Isabel Hardman Isabel Hardman

Raab comes out fighting

(Photo by JUSTIN TALLIS/AFP via Getty Images)

Dominic Raab is not budging in his conviction that he did everything he could for Afghanistan while he was on his Cretan holiday. The Foreign Secretary has issued a statement in which he argues that the recommendation from his civil servants to call the Afghan foreign minister was ‘quickly overtaken by events’ and that he passed the call onto a junior minister ‘because I was prioritising security and capacity at the airport’. He then argues that this priority ‘was the right one’ and points out the numbers of people who have been evacuated.

‘They simply do not have a plan. They looked so small compared to the backbenchers like Tom Tugendhat. It was infuriating’

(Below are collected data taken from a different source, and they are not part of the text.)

(* ===== verification/Ring.v ===== *)
(** The ring buffers between the simulator and the rest of the system (hsim-stub/packet_buffer.c
    and ringbuffer.h), and the single-slot buffer of hsim-stub/spm_buffer.c: a bounded first-in
    first-out queue, used by one writer and one reader at the same time. *)

From Stdlib Require Import ZArith Lia.
From stdpp Require Import base tactics numbers option list relations.
From S2P Require Import Prelude.

(** ** The operations *)

(** Both buffers are this code, with [N] = 4096 packets and [N] = 100 packets. *)
Record ring (A : Type) := MkRing {
  start : Z;
  end_ : Z;
  elems : list A;
}.
Arguments MkRing {A} _ _ _.
Arguments start {A} _.
Arguments end_ {A} _.
Arguments elems {A} _.

Section Ring.
Context {A : Type} (N : Z).

Definition pb_init (pb : ring A) : ring A := MkRing 0 0 (elems pb).

Definition pb_is_full (pb : ring A) : bool := Z.rem (end_ pb + 1) N =? start pb.
Definition pb_is_empty (pb : ring A) : bool := end_ pb =? start pb.

Definition pb_write (pb : ring A) (elem : A) : option (ring A) :=
  a ← arr_set (elems pb) (end_ pb) elem;
  Some (MkRing (start pb) (Z.rem (end_ pb + 1) N) a).

Definition pb_read (pb : ring A) : option (A * ring A) :=
  elem ← arr_get (elems pb) (start pb);
  Some (elem, MkRing (Z.rem (start pb + 1) N) (end_ pb) (elems pb)).
End Ring.

Definition PKT_BUFFER_SIZE : Z := 0x1000.
Definition BUFFER_SIZE : Z := 100.

(** ringbuffer.h has the same operations on a smaller buffer. *)
Definition cbInit {A} : ring A → ring A := pb_init.
Definition cbIsFull {A} : ring A → bool := pb_is_full BUFFER_SIZE.
Definition cbIsEmpty {A} : ring A → bool := pb_is_empty.
Definition cbWrite {A} : ring A → A → option (ring A) := pb_write BUFFER_SIZE.
Definition cbRead {A} : ring A → option (A * ring A) := pb_read BUFFER_SIZE.

(** *** One slot *)

Definition SP_BUFFER_SIZE : Z := 0x1000.

Record SPMBuffer := MkSPM { sp_size : Z; payload : list Z }.

Definition sp_init (sb : SPMBuffer) : SPMBuffer := MkSPM 0 (payload sb).
Definition sp_is_full (sb : SPMBuffer) : bool := 0 <? sp_size sb.
Definition sp_is_empty (sb : SPMBuffer) : bool := sp_size sb =? 0.

(** [memcpy] of [size] bytes out of [data] or into it: both objects must be that long. *)
Definition sp_write (sb : SPMBuffer) (data : list Z) (size : Z) : option SPMBuffer :=
  if (size <=? Z.of_nat (length data)) && (size <=? Z.of_nat (length (payload sb))) then
    Some (MkSPM size (take (Z.to_nat size) data ++ drop (Z.to_nat size) (payload sb)))
  else None.

Definition sp_read (sb : SPMBuffer) (size : Z) : option (list Z * SPMBuffer) :=
  if size <=? Z.of_nat (length (payload sb)) then
    Some (take (Z.to_nat size) (payload sb), MkSPM 0 (payload sb))
  else None.

(** ** The queue a ring stands for *)

Section Queue.
Context {A : Type} (N : Z) (HN : 2 ≤ N < 2 ^ 31).

(** [a + i] around the ring. *)
Definition around (a i : Z) : Z := (a + i) mod N.

(** The ring holds [l], oldest first. *)
Record holds (pb : ring A) (l : list A) : Prop := {
  ho_start : 0 ≤ start pb < N;
  ho_end : end_ pb = around (start pb) (Z.of_nat (length l));
  ho_len : Z.of_nat (length l) < N;
  ho_slots : Z.of_nat (length (elems pb)) = N + 1;
  ho_at : ∀ i x, l !! i = Some x → elems pb !! Z.to_nat (around (start pb) (Z.of_nat i)) = Some x;
}.

Lemma around_range a i : 0 ≤ around a i < N.
Proof. apply Z.mod_pos_bound. lia. Qed.

Lemma around_inj a i j : 0 ≤ i < N → 0 ≤ j < N → around a i = around a j → i = j.
Proof.
  unfold around. intros Hi Hj H. pose proof (Z.div_mod (a + i) N ltac:(lia)) as H1.
  pose proof (Z.div_mod (a + j) N ltac:(lia)) as H2. rewrite H in H1. clear H. revert H1 H2.
  generalize ((a + i) / N), ((a + j) / N), ((a + j) mod N). intros x y z H1 H2.
  assert (i - j = N * (x - y)) by lia. assert (x = y) by nia. lia.
Qed.

Lemma around_0 a : 0 ≤ a < N → around a 0 = a.
Proof. intros. unfold around. rewrite Z.add_0_r. by apply Z.mod_small. Qed.

(** C's [%] on an index. *)
Lemma rem_succ i : 0 ≤ i → Z.rem (i + 1) N = around i 1.
Proof. intros. unfold around. by rewrite Z.rem_mod_nonneg by lia. Qed.

Lemma around_around a i j : around (around a i) j = around a (i + j).
Proof. unfold around. rewrite Zplus_mod_idemp_l. f_equal. lia. Qed.

Lemma end_range pb l : holds pb l → 0 ≤ end_ pb < N.
Proof. intros H. rewrite (ho_end _ _ H). apply around_range. Qed.

Lemma is_empty_ok pb l : holds pb l → pb_is_empty pb = bool_decide (l = []).
Proof.
  intros H. pose proof H as [Hs He Hl _ _]. unfold pb_is_empty. rewrite He. destruct l as [|x l].
  - simpl. rewrite around_0 by done. by rewrite Z.eqb_refl.
  - apply Z.eqb_neq. intros E. rewrite <-(around_0 (start pb) Hs) in E at 2. apply around_inj in E; simpl in *; lia.
Qed.

Lemma is_full_ok pb l : holds pb l → pb_is_full N pb = bool_decide (Z.of_nat (length l) = N - 1).
Proof.
  intros H. pose proof (end_range _ _ H) as Hr. pose proof H as [Hs He Hl _ _]. unfold pb_is_full.
  rewrite rem_succ, He, around_around by lia. destruct (decide (Z.of_nat (length l) = N - 1)) as [E|E].
  - rewrite bool_decide_true, E by done. replace (N - 1 + 1) with (0 + 1 * N) by lia. unfold around.
    rewrite Z.add_assoc, Z.mod_add, Z.add_0_r, Z.mod_small by lia. apply Z.eqb_refl.
  - rewrite bool_decide_false by done. apply Z.eqb_neq. intros E'. rewrite <-(around_0 (start pb) Hs) in E' at 2.
    apply around_inj in E'; lia.
Qed.

(** Filling the free slot does not disturb what is held. *)
Lemma fill_ok pb l x :
  holds pb l → ∃ a, arr_set (elems pb) (end_ pb) x = Some a ∧ holds (MkRing (start pb) (end_ pb) a) l ∧
    a = <[Z.to_nat (end_ pb) := x]> (elems pb) ∧ a !! Z.to_nat (end_ pb) = Some x.
Proof.
  intros H. pose proof (end_range _ _ H) as Hr. pose proof H as [Hs He Hl Hn Ha].
  exists (<[Z.to_nat (end_ pb) := x]> (elems pb)). split; [|split; [|split; [done|]]].
  - unfold arr_set. by rewrite (proj2 (Z.ltb_ge _ _)), (proj2 (Z.leb_gt _ _)) by lia.
  - split; simpl; try done; [by rewrite length_insert|]. intros i y Hi. pose proof (lookup_lt_Some _ _ _ Hi).
    rewrite list_lookup_insert_ne; [by apply Ha|]. intros E. rewrite He in E.
    pose proof (around_range (start pb) (Z.of_nat i)). pose proof (around_range (start pb) (Z.of_nat (length l))).
    apply Z2Nat.inj in E; [|lia..]. apply around_inj in E; lia.
  - apply list_lookup_insert_eq. lia.
Qed.

(** The filled slot is published. *)
Lemma publish_ok pb l x :
  holds pb l → elems pb !! Z.to_nat (end_ pb) = Some x → Z.of_nat (length l) < N - 1 →
  holds (MkRing (start pb) (Z.rem (end_ pb + 1) N) (elems pb)) (l ++ [x]).
Proof.
  intros H Hx Hf. pose proof (end_range _ _ H) as Hr. pose proof H as [Hs He Hl Hn Ha].
  split; simpl; try done; rewrite ?length_app; simpl; try lia.
  - rewrite rem_succ, He, around_around by lia. f_equal. lia.
  - intros i y. rewrite lookup_app. destruct (l !! i) eqn:E; [intros [= <-]; by apply Ha|].
    apply lookup_ge_None in E. destruct (i - length l)%nat eqn:Ei; [|done]. intros [= <-].
    replace i with (length l) by lia. by rewrite <-He.
Qed.

Lemma read_at pb x l : holds pb (x :: l) → arr_get (elems pb) (start pb) = Some x.
Proof.
  intros [Hs He Hl Hn Ha]. specialize (Ha 0%nat x eq_refl). simpl in Ha. rewrite around_0 in Ha by done.
  unfold arr_get. by rewrite (proj2 (Z.ltb_ge _ _)) by lia.
Qed.

(** The oldest slot is given back. *)
Lemma advance_ok pb x l : holds pb (x :: l) → holds (MkRing (Z.rem (start pb + 1) N) (end_ pb) (elems pb)) l.
Proof.
  intros [Hs He Hl Hn Ha]. simpl in *. assert (E : Z.rem (start pb + 1) N = around (start pb) 1) by (apply rem_succ; lia).
  split; simpl; rewrite ?E; try done; try lia.
  - apply around_range.
  - rewrite He, around_around. f_equal. lia.
  - intros i y Hi. rewrite around_around. replace (1 + Z.of_nat i) with (Z.of_nat (S i)) by lia. by apply Ha.
Qed.

Lemma write_ok pb l x :
  holds pb l → Z.of_nat (length l) < N - 1 → ∃ pb', pb_write N pb x = Some pb' ∧ holds pb' (l ++ [x]).
Proof.
  intros H Hf. destruct (fill_ok pb l x H) as (a & E & Ha & _ & Hx). unfold pb_write. rewrite E. simpl.
  eexists. split; [done|]. by apply (publish_ok (MkRing (start pb) (end_ pb) a)).
Qed.

Lemma read_ok pb x l : holds pb (x :: l) → ∃ pb', pb_read N pb = Some (x, pb') ∧ holds pb' l.
Proof.
  intros H. unfold pb_read. rewrite (read_at _ _ _ H). simpl. eexists. split; [done|]. by eapply advance_ok.
Qed.

(** Writing to a full buffer loses everything it holds. *)
Lemma overrun pb l x :
  holds pb l → Z.of_nat (length l) = N - 1 → ∃ pb', pb_write N pb x = Some pb' ∧ holds pb' [].
Proof.
  intros H Hf. destruct (fill_ok pb l x H) as (a & E & [Hs He Hl Hn Ha] & _ & _). unfold pb_write. rewrite E. simpl.
  eexists. split; [done|]. simpl in *. split; simpl; try done; try lia.
  pose proof (end_range _ _ H). rewrite rem_succ, He, around_around, Hf, around_0 by lia.
  unfold around. replace (start pb + (N - 1 + 1)) with (start pb + 1 * N) by lia. rewrite Z.mod_add by lia. by apply Z.mod_small.
Qed.
End Queue.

The focus on Raab’s holiday is in some ways out of proportion, connected perhaps to people’s feelings of general powerlessness at the crisis in Afghanistan. But on the other hand, it is an illustration of how the government was caught on the hop. The Foreign Secretary, generally regarded as a very safe pair of hands, felt it was acceptable to spend several hours on a beach as the Taliban advanced on Kabul. That he then continued with his holiday suggests a poor attitude towards the crisis that has surprised even his allies.

He has also made the story bigger by quibbling details like how long he was on the beach and being visibly furious in the Commons whenever the holiday was mentioned, which has attracted further attention. But what has made things particularly hard for the minister when it comes to relations with Conservative backbenchers is not where he was as the crisis deepened, but the fact that he and Boris Johnson obviously did not have a plan and still do not have one. One Raab fan remarked to me straight after his speech in the Commons on Wednesday that ‘they simply do not have a plan.